→ What needs to be done
Begin at the line below that has "steps; a [pop]" and stop after the line that has "Definition NUL : char_type". Please restate only those lines, word for word.

[Collected data entries]
____

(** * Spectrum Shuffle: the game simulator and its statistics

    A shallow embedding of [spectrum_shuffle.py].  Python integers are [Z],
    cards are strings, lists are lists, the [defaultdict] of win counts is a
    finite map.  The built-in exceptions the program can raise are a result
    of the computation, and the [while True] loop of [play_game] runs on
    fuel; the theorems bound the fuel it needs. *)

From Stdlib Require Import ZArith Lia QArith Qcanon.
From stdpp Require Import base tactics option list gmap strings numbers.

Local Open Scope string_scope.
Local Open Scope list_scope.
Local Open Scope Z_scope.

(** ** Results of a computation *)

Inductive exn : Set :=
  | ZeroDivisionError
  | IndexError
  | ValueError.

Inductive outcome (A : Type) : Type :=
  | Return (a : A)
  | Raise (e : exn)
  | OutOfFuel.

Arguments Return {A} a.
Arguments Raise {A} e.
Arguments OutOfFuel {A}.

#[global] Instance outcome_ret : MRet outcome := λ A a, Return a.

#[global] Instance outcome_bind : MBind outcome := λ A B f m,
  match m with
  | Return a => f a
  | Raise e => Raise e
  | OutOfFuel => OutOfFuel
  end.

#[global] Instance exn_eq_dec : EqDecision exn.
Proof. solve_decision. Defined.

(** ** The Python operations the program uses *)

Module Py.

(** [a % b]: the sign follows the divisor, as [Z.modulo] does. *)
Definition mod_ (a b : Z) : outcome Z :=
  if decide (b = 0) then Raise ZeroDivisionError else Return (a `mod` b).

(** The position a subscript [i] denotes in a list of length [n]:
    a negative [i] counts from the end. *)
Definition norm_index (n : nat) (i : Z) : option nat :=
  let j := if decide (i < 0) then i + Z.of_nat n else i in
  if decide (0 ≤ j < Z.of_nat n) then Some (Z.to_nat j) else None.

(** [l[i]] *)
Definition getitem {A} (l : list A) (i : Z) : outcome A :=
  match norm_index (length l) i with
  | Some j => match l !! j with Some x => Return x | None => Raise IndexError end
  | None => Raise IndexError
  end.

____

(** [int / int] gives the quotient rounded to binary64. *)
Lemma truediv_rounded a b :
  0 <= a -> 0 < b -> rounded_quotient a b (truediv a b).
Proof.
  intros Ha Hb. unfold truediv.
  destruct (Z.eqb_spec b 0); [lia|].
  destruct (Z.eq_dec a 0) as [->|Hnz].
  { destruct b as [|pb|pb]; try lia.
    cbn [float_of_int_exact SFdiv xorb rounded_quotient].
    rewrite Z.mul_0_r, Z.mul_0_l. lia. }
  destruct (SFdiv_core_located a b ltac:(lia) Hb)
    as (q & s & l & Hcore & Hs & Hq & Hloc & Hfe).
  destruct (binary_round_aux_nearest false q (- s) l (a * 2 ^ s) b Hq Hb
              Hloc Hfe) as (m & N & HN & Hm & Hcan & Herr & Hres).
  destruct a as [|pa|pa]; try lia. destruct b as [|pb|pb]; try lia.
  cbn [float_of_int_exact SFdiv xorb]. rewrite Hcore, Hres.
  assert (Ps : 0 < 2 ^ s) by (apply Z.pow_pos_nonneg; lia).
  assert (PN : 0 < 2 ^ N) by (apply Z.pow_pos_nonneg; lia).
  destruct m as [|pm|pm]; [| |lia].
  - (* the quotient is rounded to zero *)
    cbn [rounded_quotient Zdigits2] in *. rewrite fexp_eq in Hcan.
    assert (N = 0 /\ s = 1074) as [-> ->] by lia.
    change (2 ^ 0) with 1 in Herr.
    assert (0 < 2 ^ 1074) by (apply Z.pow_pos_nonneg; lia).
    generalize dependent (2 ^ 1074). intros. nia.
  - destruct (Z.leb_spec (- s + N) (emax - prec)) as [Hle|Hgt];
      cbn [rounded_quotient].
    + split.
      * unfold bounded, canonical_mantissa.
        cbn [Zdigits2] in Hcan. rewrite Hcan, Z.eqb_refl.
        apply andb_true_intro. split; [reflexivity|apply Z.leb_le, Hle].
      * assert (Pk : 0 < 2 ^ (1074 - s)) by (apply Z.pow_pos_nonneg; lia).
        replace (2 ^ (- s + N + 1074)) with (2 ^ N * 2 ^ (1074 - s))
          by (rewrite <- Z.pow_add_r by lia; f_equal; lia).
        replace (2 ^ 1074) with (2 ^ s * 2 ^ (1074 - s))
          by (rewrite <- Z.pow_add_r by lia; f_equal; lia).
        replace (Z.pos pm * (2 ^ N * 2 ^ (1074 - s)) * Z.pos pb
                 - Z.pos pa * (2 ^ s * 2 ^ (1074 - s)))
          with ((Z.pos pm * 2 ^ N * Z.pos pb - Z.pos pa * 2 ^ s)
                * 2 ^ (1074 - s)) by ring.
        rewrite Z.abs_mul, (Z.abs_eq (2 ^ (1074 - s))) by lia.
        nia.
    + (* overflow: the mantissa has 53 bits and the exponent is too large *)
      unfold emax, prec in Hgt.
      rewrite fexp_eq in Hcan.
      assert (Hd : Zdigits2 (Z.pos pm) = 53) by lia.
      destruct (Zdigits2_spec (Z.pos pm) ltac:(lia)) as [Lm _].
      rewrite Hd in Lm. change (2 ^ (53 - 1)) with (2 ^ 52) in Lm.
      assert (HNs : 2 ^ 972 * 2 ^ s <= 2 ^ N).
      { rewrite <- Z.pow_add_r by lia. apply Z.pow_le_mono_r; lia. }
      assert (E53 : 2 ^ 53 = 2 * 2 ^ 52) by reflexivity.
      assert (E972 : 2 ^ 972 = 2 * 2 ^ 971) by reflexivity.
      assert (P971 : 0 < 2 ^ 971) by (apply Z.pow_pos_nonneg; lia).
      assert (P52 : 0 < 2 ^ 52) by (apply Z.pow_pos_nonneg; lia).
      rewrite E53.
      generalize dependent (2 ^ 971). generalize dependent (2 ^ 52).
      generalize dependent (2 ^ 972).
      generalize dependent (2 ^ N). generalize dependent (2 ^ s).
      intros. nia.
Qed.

____

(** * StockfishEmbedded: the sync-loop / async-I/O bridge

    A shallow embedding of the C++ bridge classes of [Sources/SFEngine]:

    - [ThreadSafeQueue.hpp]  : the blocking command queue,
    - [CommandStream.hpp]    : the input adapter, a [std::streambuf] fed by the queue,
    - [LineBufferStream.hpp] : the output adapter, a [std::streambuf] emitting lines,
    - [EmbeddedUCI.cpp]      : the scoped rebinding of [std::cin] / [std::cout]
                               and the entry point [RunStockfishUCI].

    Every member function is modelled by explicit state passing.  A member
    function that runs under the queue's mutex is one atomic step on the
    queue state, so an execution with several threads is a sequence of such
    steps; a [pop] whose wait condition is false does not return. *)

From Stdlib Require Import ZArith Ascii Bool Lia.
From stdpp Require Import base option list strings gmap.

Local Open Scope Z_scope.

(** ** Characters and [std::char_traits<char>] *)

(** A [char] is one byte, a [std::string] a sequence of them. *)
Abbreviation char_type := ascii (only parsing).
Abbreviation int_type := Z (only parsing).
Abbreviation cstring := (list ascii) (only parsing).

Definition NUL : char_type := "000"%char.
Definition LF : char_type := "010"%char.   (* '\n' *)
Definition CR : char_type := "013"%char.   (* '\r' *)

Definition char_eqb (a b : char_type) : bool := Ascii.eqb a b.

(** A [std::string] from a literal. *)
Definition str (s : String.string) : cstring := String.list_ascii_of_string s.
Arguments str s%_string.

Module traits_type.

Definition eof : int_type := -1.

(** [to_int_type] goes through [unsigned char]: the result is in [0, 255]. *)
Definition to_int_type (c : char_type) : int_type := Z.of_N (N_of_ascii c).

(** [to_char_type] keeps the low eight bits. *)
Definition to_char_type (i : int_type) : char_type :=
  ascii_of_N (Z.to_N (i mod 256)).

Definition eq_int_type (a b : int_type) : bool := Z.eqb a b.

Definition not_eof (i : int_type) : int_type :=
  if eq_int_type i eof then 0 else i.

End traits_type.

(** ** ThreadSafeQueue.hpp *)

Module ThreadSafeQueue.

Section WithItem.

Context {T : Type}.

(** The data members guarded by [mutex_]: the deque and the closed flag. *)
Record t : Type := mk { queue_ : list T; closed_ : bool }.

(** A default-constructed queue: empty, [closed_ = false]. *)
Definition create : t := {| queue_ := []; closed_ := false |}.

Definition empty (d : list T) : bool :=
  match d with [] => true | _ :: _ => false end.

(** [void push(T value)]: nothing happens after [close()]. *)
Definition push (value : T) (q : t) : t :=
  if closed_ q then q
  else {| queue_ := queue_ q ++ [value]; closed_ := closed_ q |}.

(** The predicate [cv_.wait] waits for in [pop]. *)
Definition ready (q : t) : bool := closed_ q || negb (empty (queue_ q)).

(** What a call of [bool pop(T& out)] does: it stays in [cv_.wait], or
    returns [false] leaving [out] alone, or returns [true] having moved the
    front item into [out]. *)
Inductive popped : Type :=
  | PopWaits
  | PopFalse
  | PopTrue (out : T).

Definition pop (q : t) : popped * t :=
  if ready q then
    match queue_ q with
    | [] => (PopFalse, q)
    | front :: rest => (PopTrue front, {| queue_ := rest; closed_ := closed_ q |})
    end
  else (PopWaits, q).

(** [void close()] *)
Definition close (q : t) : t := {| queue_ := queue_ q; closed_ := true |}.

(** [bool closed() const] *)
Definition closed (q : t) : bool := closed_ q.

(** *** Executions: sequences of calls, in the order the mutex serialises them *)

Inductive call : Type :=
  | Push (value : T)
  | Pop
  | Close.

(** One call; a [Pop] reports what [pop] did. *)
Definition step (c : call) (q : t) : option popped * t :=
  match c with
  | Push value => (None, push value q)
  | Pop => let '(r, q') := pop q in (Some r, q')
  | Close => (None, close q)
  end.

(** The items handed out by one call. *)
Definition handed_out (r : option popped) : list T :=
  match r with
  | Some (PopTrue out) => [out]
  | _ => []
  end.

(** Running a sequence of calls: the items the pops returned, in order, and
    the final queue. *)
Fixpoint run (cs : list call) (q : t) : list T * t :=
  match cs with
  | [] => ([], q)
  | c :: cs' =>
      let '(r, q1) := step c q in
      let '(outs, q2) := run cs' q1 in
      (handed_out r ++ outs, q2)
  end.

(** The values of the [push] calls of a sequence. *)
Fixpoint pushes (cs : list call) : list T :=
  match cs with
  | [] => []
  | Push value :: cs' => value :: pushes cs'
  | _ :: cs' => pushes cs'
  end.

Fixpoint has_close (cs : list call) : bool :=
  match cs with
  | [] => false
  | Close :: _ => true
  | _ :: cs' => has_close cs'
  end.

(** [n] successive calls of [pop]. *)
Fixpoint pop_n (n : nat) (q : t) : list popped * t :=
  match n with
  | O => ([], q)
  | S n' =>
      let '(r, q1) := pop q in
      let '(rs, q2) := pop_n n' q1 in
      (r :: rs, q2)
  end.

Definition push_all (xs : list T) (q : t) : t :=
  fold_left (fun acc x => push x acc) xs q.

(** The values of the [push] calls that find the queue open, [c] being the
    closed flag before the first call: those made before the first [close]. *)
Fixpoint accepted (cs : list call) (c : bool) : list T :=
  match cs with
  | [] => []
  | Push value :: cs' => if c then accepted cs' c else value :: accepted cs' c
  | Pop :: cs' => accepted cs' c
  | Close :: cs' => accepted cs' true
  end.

____

→ Answer to this problem
    steps; a [pop] whose wait condition is false does not return. *)

From Stdlib Require Import ZArith Ascii Bool Lia.
From stdpp Require Import base option list strings gmap.

Local Open Scope Z_scope.

(** ** Characters and [std::char_traits<char>] *)

(** A [char] is one byte, a [std::string] a sequence of them. *)
Abbreviation char_type := ascii (only parsing).
Abbreviation int_type := Z (only parsing).
Abbreviation cstring := (list ascii) (only parsing).

Definition NUL : char_type := "000"%char.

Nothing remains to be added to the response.